> [ABOUT THIS EXERCISE]:
Search the data for the word "fmap". Reproduce every line where it is found.

### DATA EXTRACT ###

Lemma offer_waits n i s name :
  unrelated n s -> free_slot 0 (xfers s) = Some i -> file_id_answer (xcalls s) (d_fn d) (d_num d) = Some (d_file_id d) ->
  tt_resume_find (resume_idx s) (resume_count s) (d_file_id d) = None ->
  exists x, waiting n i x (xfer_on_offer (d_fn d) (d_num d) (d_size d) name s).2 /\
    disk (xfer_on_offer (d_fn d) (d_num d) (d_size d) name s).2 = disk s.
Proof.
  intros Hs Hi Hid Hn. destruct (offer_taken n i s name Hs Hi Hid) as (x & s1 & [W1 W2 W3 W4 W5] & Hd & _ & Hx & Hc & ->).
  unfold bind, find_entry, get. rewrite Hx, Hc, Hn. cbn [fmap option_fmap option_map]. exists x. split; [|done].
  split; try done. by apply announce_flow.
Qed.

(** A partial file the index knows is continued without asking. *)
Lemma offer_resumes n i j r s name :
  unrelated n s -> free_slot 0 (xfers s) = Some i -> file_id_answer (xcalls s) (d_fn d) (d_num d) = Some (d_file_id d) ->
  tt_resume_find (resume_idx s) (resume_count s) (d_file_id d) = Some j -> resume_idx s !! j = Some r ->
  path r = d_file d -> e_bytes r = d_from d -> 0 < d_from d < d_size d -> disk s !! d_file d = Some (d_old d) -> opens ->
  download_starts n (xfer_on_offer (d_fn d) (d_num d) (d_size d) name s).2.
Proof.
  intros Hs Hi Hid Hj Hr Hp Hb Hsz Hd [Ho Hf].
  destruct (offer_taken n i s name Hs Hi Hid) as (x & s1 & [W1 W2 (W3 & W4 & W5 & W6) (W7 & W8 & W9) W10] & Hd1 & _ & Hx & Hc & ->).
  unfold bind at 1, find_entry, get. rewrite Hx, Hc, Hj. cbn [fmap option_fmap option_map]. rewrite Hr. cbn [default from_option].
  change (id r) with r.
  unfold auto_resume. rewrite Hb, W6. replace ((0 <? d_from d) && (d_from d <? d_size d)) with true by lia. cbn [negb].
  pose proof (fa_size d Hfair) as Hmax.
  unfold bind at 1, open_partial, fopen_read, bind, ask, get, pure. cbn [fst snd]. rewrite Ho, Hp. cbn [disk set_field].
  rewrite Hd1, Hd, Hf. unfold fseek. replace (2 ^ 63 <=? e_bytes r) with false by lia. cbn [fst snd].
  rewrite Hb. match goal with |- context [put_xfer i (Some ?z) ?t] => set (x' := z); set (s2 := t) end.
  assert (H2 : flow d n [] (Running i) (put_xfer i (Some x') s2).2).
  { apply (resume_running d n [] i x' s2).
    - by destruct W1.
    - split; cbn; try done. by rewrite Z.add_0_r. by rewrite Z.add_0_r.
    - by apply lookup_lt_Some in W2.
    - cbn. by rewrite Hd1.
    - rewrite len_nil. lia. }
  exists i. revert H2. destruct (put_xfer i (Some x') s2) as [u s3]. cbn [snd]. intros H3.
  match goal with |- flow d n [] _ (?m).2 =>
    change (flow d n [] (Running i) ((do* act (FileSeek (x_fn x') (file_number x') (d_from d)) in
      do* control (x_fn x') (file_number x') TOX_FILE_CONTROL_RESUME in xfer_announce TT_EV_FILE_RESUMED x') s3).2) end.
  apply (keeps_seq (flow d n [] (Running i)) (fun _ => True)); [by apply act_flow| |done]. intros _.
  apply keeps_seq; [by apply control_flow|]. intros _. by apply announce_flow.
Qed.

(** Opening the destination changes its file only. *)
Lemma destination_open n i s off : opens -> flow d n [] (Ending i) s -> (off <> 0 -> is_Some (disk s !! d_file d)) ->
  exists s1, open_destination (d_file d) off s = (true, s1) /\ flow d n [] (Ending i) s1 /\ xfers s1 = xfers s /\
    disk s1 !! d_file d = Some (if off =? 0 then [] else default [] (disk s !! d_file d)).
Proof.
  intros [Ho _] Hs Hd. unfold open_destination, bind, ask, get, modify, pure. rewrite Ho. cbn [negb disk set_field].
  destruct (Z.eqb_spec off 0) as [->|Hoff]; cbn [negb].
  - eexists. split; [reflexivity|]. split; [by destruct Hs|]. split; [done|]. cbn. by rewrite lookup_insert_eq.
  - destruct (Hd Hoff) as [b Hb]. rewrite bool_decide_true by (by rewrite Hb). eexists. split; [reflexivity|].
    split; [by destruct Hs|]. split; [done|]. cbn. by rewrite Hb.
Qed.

###
### DATA EXTRACT ###

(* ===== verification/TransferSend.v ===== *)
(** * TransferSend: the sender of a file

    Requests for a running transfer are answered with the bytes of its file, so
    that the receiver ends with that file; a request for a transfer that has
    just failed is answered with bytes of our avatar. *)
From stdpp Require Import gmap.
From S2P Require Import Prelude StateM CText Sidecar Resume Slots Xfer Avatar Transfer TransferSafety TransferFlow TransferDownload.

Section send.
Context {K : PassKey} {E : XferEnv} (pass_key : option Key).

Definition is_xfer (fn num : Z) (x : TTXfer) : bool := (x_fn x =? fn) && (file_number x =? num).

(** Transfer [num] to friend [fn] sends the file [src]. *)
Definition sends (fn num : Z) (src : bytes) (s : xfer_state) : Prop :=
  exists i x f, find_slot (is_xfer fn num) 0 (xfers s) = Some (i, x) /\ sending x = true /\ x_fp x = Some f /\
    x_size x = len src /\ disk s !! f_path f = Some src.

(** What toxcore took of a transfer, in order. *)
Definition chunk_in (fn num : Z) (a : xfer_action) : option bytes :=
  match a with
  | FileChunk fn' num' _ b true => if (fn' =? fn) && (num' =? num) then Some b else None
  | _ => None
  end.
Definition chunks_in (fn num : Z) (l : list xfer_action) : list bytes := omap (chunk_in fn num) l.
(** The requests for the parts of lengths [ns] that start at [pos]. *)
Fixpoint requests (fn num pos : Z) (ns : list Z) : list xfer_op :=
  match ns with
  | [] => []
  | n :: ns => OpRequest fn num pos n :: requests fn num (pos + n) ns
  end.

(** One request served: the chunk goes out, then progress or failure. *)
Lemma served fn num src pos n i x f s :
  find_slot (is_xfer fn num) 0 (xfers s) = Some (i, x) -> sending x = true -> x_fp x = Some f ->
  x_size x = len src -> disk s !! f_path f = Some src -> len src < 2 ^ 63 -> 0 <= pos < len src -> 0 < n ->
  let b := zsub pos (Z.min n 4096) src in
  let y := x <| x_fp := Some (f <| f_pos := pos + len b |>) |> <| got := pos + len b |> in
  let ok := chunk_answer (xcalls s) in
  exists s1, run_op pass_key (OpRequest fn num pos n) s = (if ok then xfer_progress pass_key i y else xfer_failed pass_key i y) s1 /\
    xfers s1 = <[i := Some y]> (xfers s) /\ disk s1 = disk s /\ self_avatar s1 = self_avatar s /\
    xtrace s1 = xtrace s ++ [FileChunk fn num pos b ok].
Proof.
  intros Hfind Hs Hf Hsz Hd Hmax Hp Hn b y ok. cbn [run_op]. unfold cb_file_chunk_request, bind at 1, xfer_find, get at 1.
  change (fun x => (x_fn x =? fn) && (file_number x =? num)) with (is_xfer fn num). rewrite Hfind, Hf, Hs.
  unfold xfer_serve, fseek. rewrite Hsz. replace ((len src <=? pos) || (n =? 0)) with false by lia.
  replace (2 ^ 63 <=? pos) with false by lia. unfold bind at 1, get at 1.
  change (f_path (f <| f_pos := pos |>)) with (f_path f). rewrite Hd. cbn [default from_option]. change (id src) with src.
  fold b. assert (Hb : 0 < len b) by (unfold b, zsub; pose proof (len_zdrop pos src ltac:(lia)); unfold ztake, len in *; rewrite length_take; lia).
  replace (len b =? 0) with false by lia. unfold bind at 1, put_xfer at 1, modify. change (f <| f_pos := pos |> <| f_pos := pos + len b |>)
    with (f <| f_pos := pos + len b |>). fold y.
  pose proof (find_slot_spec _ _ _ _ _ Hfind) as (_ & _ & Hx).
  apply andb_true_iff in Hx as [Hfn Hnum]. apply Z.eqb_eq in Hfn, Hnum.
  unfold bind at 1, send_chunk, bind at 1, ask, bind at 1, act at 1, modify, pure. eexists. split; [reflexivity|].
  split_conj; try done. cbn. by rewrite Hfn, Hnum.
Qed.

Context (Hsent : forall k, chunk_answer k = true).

###
### DATA EXTRACT ###

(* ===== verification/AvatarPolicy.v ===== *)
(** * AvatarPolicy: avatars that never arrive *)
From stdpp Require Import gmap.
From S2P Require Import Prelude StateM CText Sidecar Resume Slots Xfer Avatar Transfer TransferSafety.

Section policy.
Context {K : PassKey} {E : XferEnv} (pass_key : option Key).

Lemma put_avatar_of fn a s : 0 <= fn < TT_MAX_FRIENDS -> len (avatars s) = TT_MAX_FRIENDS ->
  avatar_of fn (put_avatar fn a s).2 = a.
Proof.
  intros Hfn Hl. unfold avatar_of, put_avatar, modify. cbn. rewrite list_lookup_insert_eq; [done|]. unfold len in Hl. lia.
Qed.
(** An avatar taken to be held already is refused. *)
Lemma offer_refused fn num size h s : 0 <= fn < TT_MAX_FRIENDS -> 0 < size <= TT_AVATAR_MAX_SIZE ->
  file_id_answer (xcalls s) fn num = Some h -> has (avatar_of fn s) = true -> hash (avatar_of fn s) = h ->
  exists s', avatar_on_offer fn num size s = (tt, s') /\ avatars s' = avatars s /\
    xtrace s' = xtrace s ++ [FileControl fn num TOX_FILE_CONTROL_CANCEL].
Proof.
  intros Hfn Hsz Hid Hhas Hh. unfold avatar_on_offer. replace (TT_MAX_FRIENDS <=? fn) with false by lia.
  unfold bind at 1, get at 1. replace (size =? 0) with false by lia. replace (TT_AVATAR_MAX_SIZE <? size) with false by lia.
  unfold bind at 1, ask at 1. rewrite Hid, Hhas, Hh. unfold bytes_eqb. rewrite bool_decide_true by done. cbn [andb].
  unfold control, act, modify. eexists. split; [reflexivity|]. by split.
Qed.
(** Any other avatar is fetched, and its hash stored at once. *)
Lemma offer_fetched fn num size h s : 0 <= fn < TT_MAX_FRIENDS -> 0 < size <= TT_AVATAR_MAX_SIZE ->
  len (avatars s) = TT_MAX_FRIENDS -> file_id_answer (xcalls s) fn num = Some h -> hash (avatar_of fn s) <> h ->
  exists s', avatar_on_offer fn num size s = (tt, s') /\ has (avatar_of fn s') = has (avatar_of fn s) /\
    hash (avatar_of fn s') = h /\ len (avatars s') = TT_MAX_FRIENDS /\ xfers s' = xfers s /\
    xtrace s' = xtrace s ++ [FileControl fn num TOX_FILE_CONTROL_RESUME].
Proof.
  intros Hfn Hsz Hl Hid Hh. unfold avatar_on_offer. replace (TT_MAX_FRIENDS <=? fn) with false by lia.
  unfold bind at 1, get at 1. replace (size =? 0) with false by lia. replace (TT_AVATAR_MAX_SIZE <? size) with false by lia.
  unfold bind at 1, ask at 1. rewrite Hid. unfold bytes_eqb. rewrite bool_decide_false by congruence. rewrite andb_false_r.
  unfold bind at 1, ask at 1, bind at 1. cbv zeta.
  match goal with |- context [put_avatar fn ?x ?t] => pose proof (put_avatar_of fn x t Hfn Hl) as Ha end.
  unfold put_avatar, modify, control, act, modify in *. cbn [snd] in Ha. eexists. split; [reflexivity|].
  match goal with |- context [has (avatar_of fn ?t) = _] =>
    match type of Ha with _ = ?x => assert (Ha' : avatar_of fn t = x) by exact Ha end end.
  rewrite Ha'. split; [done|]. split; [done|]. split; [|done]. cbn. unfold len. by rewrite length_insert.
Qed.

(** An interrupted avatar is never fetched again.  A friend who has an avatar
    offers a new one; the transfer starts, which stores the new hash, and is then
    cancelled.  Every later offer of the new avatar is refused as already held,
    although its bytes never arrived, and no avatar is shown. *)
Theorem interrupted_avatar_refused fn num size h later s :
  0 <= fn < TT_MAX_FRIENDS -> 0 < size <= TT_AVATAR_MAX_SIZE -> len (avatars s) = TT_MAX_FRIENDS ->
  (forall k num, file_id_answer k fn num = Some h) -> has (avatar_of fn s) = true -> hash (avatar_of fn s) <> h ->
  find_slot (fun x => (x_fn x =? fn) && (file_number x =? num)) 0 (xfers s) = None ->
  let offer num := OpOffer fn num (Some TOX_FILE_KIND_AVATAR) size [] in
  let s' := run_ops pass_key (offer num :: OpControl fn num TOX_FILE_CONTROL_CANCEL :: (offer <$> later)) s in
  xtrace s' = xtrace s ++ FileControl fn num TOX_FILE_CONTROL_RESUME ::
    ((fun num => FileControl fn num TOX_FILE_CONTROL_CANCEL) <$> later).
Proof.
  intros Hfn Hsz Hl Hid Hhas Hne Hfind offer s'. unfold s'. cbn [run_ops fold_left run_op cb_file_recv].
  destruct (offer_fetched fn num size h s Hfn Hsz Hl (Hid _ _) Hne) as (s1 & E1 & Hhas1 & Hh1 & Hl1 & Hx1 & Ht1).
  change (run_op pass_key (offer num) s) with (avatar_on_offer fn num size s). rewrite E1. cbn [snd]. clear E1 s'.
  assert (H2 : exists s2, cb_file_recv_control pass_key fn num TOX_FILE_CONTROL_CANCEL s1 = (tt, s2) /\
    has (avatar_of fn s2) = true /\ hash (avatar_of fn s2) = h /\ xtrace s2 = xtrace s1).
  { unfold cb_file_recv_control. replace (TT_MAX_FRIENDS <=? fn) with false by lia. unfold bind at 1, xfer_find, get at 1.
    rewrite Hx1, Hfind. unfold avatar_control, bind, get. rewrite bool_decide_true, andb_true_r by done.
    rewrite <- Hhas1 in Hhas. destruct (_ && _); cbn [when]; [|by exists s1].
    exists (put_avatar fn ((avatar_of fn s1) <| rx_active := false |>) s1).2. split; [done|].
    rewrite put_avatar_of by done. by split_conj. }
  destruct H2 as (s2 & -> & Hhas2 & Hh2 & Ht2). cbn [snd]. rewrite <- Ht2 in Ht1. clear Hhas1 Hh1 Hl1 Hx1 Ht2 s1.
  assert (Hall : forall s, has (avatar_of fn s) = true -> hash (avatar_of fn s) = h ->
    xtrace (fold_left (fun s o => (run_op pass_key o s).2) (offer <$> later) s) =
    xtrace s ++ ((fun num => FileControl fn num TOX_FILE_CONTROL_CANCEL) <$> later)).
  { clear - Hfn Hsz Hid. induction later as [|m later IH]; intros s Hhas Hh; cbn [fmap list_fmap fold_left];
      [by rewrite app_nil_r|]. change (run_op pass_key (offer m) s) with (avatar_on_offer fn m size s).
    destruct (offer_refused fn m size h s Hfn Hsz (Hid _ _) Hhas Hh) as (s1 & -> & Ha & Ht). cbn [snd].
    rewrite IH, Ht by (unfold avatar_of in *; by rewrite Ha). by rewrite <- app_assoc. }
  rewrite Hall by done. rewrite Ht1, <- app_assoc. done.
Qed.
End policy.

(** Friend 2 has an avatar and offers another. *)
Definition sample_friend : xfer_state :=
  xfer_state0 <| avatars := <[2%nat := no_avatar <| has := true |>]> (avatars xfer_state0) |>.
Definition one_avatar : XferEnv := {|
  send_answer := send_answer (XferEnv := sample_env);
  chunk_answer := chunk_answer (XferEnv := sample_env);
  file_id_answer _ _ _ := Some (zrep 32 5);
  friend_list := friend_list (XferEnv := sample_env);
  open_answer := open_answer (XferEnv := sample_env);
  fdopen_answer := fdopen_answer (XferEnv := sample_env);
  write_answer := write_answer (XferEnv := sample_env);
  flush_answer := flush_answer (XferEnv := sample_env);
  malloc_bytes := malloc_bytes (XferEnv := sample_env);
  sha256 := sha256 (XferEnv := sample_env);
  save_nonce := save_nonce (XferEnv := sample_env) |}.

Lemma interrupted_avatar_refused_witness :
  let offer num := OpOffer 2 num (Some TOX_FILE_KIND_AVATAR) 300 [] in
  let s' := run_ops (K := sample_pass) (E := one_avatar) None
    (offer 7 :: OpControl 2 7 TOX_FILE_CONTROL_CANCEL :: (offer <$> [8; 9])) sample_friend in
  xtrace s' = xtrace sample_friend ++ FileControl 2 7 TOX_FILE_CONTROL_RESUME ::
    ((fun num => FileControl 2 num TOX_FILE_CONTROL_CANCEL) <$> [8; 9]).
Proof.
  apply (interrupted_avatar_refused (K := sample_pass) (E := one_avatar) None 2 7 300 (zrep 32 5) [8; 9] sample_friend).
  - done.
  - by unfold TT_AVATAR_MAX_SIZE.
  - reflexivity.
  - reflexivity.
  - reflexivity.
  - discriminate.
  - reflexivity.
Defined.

###

> [SOLUTION]:
  unfold bind, find_entry, get. rewrite Hx, Hc, Hn. cbn [fmap option_fmap option_map]. exists x. split; [|done].
  unfold bind at 1, find_entry, get. rewrite Hx, Hc, Hj. cbn [fmap option_fmap option_map]. rewrite Hr. cbn [default from_option].
  { clear - Hfn Hsz Hid. induction later as [|m later IH]; intros s Hhas Hh; cbn [fmap list_fmap fold_left];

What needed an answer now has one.